# Why Fromm/Acana?



## Augustine (Nov 22, 2014)

So, I just want to start off by saying that I'm not bashing any of these foods. I have a tendency to come across as much harsher than I intend so I apologize if I sound rude or snooty when asking this. I really don't mean it that way at all - I'm just genuinely curious as to why these foods come so highly recommended.

Anyways, I was looking into some good foods for my pup, since she's on a rotation diet due to her finickiness and I've had to pick out 4 different foods for her.

I looked into each and every one, read the ingredients, etc. and frankly, am very confused as to why some of these come so highly recommended. 

*Fromm: *
Just looking at a few of their different foods, I can see a number of bad and/or questionable ingredients, such as "dried tomato pomace", "cheese", and "alfafa meal". I realize that cheese isn't always a bad thing since not all dogs have problems with dairy, but I'm still wary about feeding it to her, since my dog has sensitive bowels. The rest, however, are supposedly bad, aren't they?


*Acana:*
I actually feed my pup one of Acana's foods, which she does great on, but my issue with them is the fact that they use so much plant-based protein. (40-50%, with the other 50-60% being meat) And it was always my understanding that meat-based proteins are much better and should be the base of their food. 

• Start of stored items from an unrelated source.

Lemma move_waiting D g D' g' ms es : routing_ok g -> waiting_known g -> move D g D' g' ms es -> waiting_known g'.
Proof.
  intros R W. destruct 1 as [ | D g v g' es Hv Hn| | | | | | |D g m g' es Hm| | | ]; try done.
  - by apply emplace_ok in Hn as (rs & -> & _); [|apply routing_remotes|].
  - by apply (waiting_insert _ (subscribe_infos_ g)).
  - by apply (waiting_insert _ (subscribe_infos_ g)).
  - by apply waiting_insert.
  - by apply waiting_insert.
  - apply dest_routing in Hm as [(-> & _)|[(_ & _ & -> & _)|(_ & o & _ & W')]]; [done|done| |done].
    by rewrite (wr_gate _ _ _ _ _ W').
Qed.

(** ** What the subscribers know *)

(** The information on services sent to a socket, and the last one on an id. *)
Definition infos (k : Z) (es : list effect) : list service_info :=
  flat_map (fun e =>
    match e with
    | SubscribeAck k' _ _ l => if k' =? k then l else []
    | SubscribeBrd k' s => if k' =? k then [s] else []
    | _ => []
    end) es.

Definition last_info (k id : Z) (es : list effect) : option service_info :=
  list.last (filter (fun s => s_id s = id) (infos k es)).

Definition unique (g : gate) : Prop :=
  forall o o' v v', objects g !! o = Some v -> objects g !! o' = Some v' -> v_id v = v_id v' -> o = o'.

(** An open connection was told the state of every service it subscribes to,
    those of [D] apart. *)
Definition current (D : gset nat) (g : gate) (out : list effect) : Prop :=
  forall p c o v, o ∉ D -> conns g !! p = Some c -> c_socket c <> 0 -> objects g !! o = Some v ->
    v_tp v ∈ c_subscribe c -> last_info (c_socket c) (v_id v) out = Some (to_proto v).

Lemma infos_app k es es' : infos k (es ++ es') = infos k es ++ infos k es'.
Proof. apply flat_map_app. Qed.

Lemma last_info_silent k id out es : infos k es = [] -> last_info k id (out ++ es) = last_info k id out.
Proof. intros H. unfold last_info. by rewrite infos_app, H, app_nil_r. Qed.

Lemma infos_plain k es : Forall plain es -> infos k es = [].
Proof.
  induction 1 as [|e es He _ IH]; [done|]. destruct e; try done; cbn in *.
  rewrite He. by destruct (socket =? k).
Qed.
(* ===== verification/Proxy.v ===== *)
(** The proxy between players and services (src/gobang/proxy/proxy.cpp): the
    state of a player's connection from login to disconnection, the messages it
    lets through, those it keeps until the login is answered, and the replies of
    the services.

    Protobuf parsing is a parameter. A reference to [socket_data] is the id of
    its socket. A connection that is closed ends at once: [network::close]
    resumes its reader, and a reader that closes its own socket finds it gone at
    its next read. *)

From stdpp Require Import gmap.
From S2P Require Import Prelude Digest Websocket ProtoUtils.

(** * Data *)

Record socket_cache_data := CacheData { cd_id : Z; cd_session : Z; cd_buf : bytes }.

Record socket_data := SocketData {
  sd_socket : Z;
  sd_userid : Z;
  sd_logic : Z;
  sd_room : Z;
  sd_wait_login : bool;
  sd_last_recv : Z;
  sd_cache : list socket_cache_data }.

Record proxy := Proxy { own_id : Z; sockets_ : gmap Z socket_data }.

(** What is read from parsed messages. *)
Record login_ack := LoginAck { la_ec : Z; la_userid : Z; la_room : Z }.
Record match_ack := MatchAck { ma_ec : Z; ma_room : Z }.
Record move_ack := MoveAck { mo_ec : Z; mo_over : Z }.
Record kick_req := KickReq { kr_socket : Z; kr_userid : Z }.

Definition ec_success : Z := 0.
Definition ec_system : Z := 2.
Definition ec_no_match : Z := 5.
Definition over_none : Z := 0.

Definition msg_s2c_ack : Z := 0x1000.
Definition id_ping_req : Z := 1.
Definition id_login_req : Z := 2.
Definition id_login_ack : Z := 0x1002.
Definition id_match_ack : Z := 0x1003.
Definition id_enter_room_req : Z := 4.
Definition id_move_req : Z := 5.
Definition id_move_ack : Z := 0x1005.
Definition id_move_brd : Z := 0x3005.
Definition id_s_kick_client_req : Z := 0x4008.

Definition op_close : Z := 8.

(** Calls to [gate_connector::write], to the websockets and to the network. *)
Inductive effect :=
  | ToService (f : forward_part) (c : client_part) (data : bytes)
  | ClientOffline (logic gate socket userid : Z)
  | KickAck (to session ec : Z)
  | ToClient (socket id session : Z) (data : bytes)
  | CommonAck (socket id session ec : Z)
  | PingAck (socket session t1 : Z)
  | Pong (socket : Z) (data : bytes)
  | CloseSocket (socket : Z).

Abbreviation outcome := (proxy * list effect)%type.

(** The bytes of [ToService]. *)
Definition service_message (f : forward_part) (c : client_part) (data : bytes) : bytes :=
  forward_bytes f ++ client_bytes c ++ data.

(** [int32_t] from its 32 bits. *)
Definition s32 (z : Z) : Z := if z <? 2 ^ 31 then z else z - 2 ^ 32.

Definition client_of (bs : bytes) : client_part :=
  ClientPart (le_value (take 2 bs)) (le_value (take 2 (drop 2 bs))) (le_value (take 4 (drop 4 bs)))
    (s32 (le_value (take 4 (drop 8 bs)))).

Definition client_part_size : Z := 12.
Definition ws_header_size : Z := 16.

(** [header.id] and [header.session] of [ws_header]. *)
Definition ws_id (bs : bytes) : Z := le_value (take 2 (drop 6 bs)).
Definition ws_session (bs : bytes) : Z := le_value (take 8 (drop 8 bs)).

(** * Operations *)

Section proxy.
Context (parse_ping : bytes -> option Z) (parse_login : bytes -> option login_ack)
  (parse_match : bytes -> option match_ack) (parse_move : bytes -> option move_ack)
  (parse_move_brd : bytes -> option Z) (parse_kick : bytes -> option kick_req).

Definition set_socket (p : proxy) (d : socket_data) : proxy := Proxy (own_id p) (<[sd_socket d := d]> (sockets_ p)).

(** The end of [socket_start]. *)
Definition socket_end (p : proxy) (d : socket_data) : outcome :=
  (Proxy (own_id p) (delete (sd_socket d) (sockets_ p)),
   if 0 <? sd_logic d then [ClientOffline (sd_logic d) (own_id p) (sd_socket d) (sd_userid d)] else []).

Definition close (p : proxy) (d : socket_data) : outcome :=
  let '(p, es) := socket_end p d in (p, CloseSocket (sd_socket d) :: es).

(** ** Messages of the players *)

Definition send_to_service (p : proxy) (dest : Z) (d : socket_data) (id session : Z) (buf : bytes) : effect :=
  ToService (ForwardPart (u16 (own_id p)) dest id_s_client_forward_brd 0 session)
    (ClientPart id 0 (sd_socket d) (sd_userid d)) buf.

(** [login] is what [rand_subscribe] returns. *)
Definition client_register_msg (p : proxy) (d : socket_data) (login session : Z) (buf : bytes) : outcome :=
  if (0 <? sd_userid d) || sd_wait_login d then close p d
  else
    let d := SocketData (sd_socket d) (sd_userid d) (sd_logic d) (sd_room d) true (sd_last_recv d) (sd_cache d) in
    (set_socket p d, [send_to_service p login d id_login_req session buf]).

I eventually plan to get her on at least one Orijen food, but I've had so many people recommend Fromm to me, and I honestly don't understand why. I've found much better and much cheaper foods with virtually no bad ingredients.


----------



## Zrowland50 (Jun 23, 2015)

Try this site, it rates all the dog foods on a 1-5 star scale and it highlights all the questionable ingredients.A field lab breeder out of Mississippi showed it to me and it really helped me out. Dog Food Reviews and Ratings | Dog Food Advisor


----------



## llombardo (Dec 11, 2011)

I used Fromm in the past for my adult dogs until two got sick on it. Then I put my pup on the puppy food. Right now I'm in a world of poop, mushy poop. I'm trying to up his food intake and that isn't working on Fromm. I will say I can't get him to stop eating the mulberries and that could be part of the problem I've tried him on Farmina and I think it's to high of a protein for him, so back to the drawing board for him. 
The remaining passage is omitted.